There's this example from tutorial, showing how default
value is computed once when defining function and shared 
between function calls:

---
def f(a, L=[]):
	L.append(a)
	return L

print f(1)
print f(2)
print f(3)

This will print

[1]
[1, 2]
[1, 2, 3]
---

(PythonWin 2.3.4 (#53, Oct 18 2004, 20:35:07) [MSC v.1200 32 bit
(Intel)] on win32.)


Tried it, it works as expected.

But why the following happens?

>>> def j(a,i=0):
... 	i=i+1 
... 	return (a, i)
... 
>>> 
>>> j(2)
(2, 1)
>>> j(3)
(3, 1)
>>> j(5)
(5, 1)


>From Language Reference:

http://www.python.org/doc/2.3.4/ref/function.html

"Default parameter values are evaluated when the function definition
is executed. This means that the expression is evaluated once, when
the function is defined, and that that same ``pre-computed'' value is
used for each call. This is especially important to understand when a
default parameter is a mutable object, such as a list or a dictionary:
if the function modifies the object (e.g. by appending an item to a
list), the default value is in effect modified. "

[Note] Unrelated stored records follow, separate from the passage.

Lemma refines_end (h : AudioHandler Wr) w sent r i :
  refines h w sent r ->
  match writers h !! i with
  | Some aw =>
      let '(_, w', sent') := finalize_writer aw w in
      refines (with_writers h (delete i (writers h))) w' (sent ++ sent') (rec_end (spec_to_wav (h_spec h)) i r) /\
      only (wav_path h i) w w'
  | None => rec_end (spec_to_wav (h_spec h)) i r = r
  end.
Proof.
  intros [Hopen Hst Hsent]. pose proof (Hopen i) as Hi. unfold rec_end. inversion Hi as [aw [sq xs] He Ha Hr|]; [|done].
  symmetry in Hr. pose proof (finalize_writer_ok h i aw _ w He) as Hfin. unfold finalize_writer.
  assert (forall j, option_Forall2 (writing h j) (delete i (writers h) !! j) (delete i (r_open r) !! j)) as Hdel.
  { intros j. destruct (decide (j = i)) as [->|Hji]; [rewrite !lookup_delete_eq; constructor|].
    rewrite !lookup_delete_ne by done. apply Hopen. }
  assert (forall w', only (wav_path h i) w w' -> forall j ys, j <> i -> r_stored r !! j = Some ys ->
    delete i (r_open r) !! j = None /\ wav_file w' (wav_path h j) = Some (spec_to_wav (h_spec h), ys)) as Hoth.
  { intros w' Hw j ys Hji [? Hj]%Hst. rewrite lookup_delete_ne by done. split; [done|].
    rewrite <- Hj. by apply (only_other h i). }
  destruct (finalize_as_new_event aw w) as [[ne|err] w']; destruct Hfin as [Hw Hfin]; cbn [snd] in Hfin; (split; [|done]).
  - destruct Hfin as (-> & Hf & Hne). split; cbn; [done| |by rewrite !map_app, Hsent; cbn; rewrite Hne].
    intros j ys. destruct (decide (j = i)) as [->|Hji].
    + rewrite lookup_insert, decide_True, lookup_delete_eq by done. by intros [= <-].
    + rewrite lookup_insert_ne by done. by apply Hoth.
  - rewrite Hfin, app_nil_r. split; cbn; [done| |done]. intros j ys Hj. apply Hoth; [done| |done].
    intros ->. apply Hst in Hj as [? _]. congruence.
Qed.

Lemma handler_write_refines (wt : Wire Z) into (h : AudioHandler Wr) buf w sent r :
  refines h w sent r ->
  let '(_, h', w', sent') := handler_write wt into h buf w in
  refines h' w' (sent ++ sent')
    (match deserialize (w_Audio wt) buf with Ok a => rec_step into (spec_to_wav (h_spec h)) r a | Err _ => r end) /\
  same_config h h' /\
  only_ids h (fun i => match deserialize (w_Audio wt) buf with Ok a => message_id a = Some i | Err _ => False end) w w'.
Proof.
  intros Hr. unfold handler_write. assert (forall P, only_ids h P w w) as Hrefl by done.
  destruct (deserialize (w_Audio wt) buf) as [a|e]; [|rewrite app_nil_r; auto using same_config_refl].
  destruct a as [|sec sp|c|i]; cbn [rec_step message_id]; try (rewrite app_nil_r; auto using same_config_refl).
  - pose proof (ensure_writer_ok h (id c) w _ (ref_open _ _ _ _ Hr (id c))) as He.
    destruct (ensure_writer h (id c) w) as [[[aw|err] h1] w1]; destruct He as [Hw1 He].
    + destruct He as (Hcr & Haw & Hc). pose proof (writer_write_ok into h (id c) aw c _ w1 Haw) as Hww.
      destruct (writer_write into aw c w1) as [[res aw'] w2]. destruct Hww as (Hw2 & Haw' & _). rewrite app_nil_r, Hc.
      assert (only (wav_path h (id c)) w w2) as Hw by (by eapply only_trans).
      split_and!; [apply refines_chunk with w; [done..|apply Hcr|done]|done|]. intros q Hq. apply Hw, Hq. done.
    + destruct He as (Hn & Hcr & ->). rewrite app_nil_r. split_and!; [|apply same_config_refl|intros q Hq; by apply Hw1, Hq].
      destruct Hr as [Hopen Hst Hsent]. unfold rec_chunk. rewrite Hn, Hcr. split; cbn; [done| |done].
      intros j xs [Hne Hj]%lookup_delete_Some. apply Hst in Hj as [? <-]. split; [done|]. by apply (only_other h (id c)).
  - pose proof (refines_end h w sent r i Hr) as He. destruct (writers h !! i) as [aw|].
    + destruct (finalize_writer aw w) as [[res w'] sent']. destruct He as [He Hw]. split_and!; [done|done|].
      intros q Hq. apply Hw, Hq. done.
    + rewrite He, app_nil_r. auto using same_config_refl.
Qed.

Surely the variable i is a mutable object?

OK, again:

>>> def t(a,i=[0]):
... 	i[0]=i[0]+1
... 	return (a, i)
... 
>>> t(1)
(1, [1])
>>> t(3)
(3, [2])
>>> t(5)
(5, [3])

Yes, it works with the list. But why sharing value between calls
pertains some mutable objects and not the other mutable objects? 
I'm stymied.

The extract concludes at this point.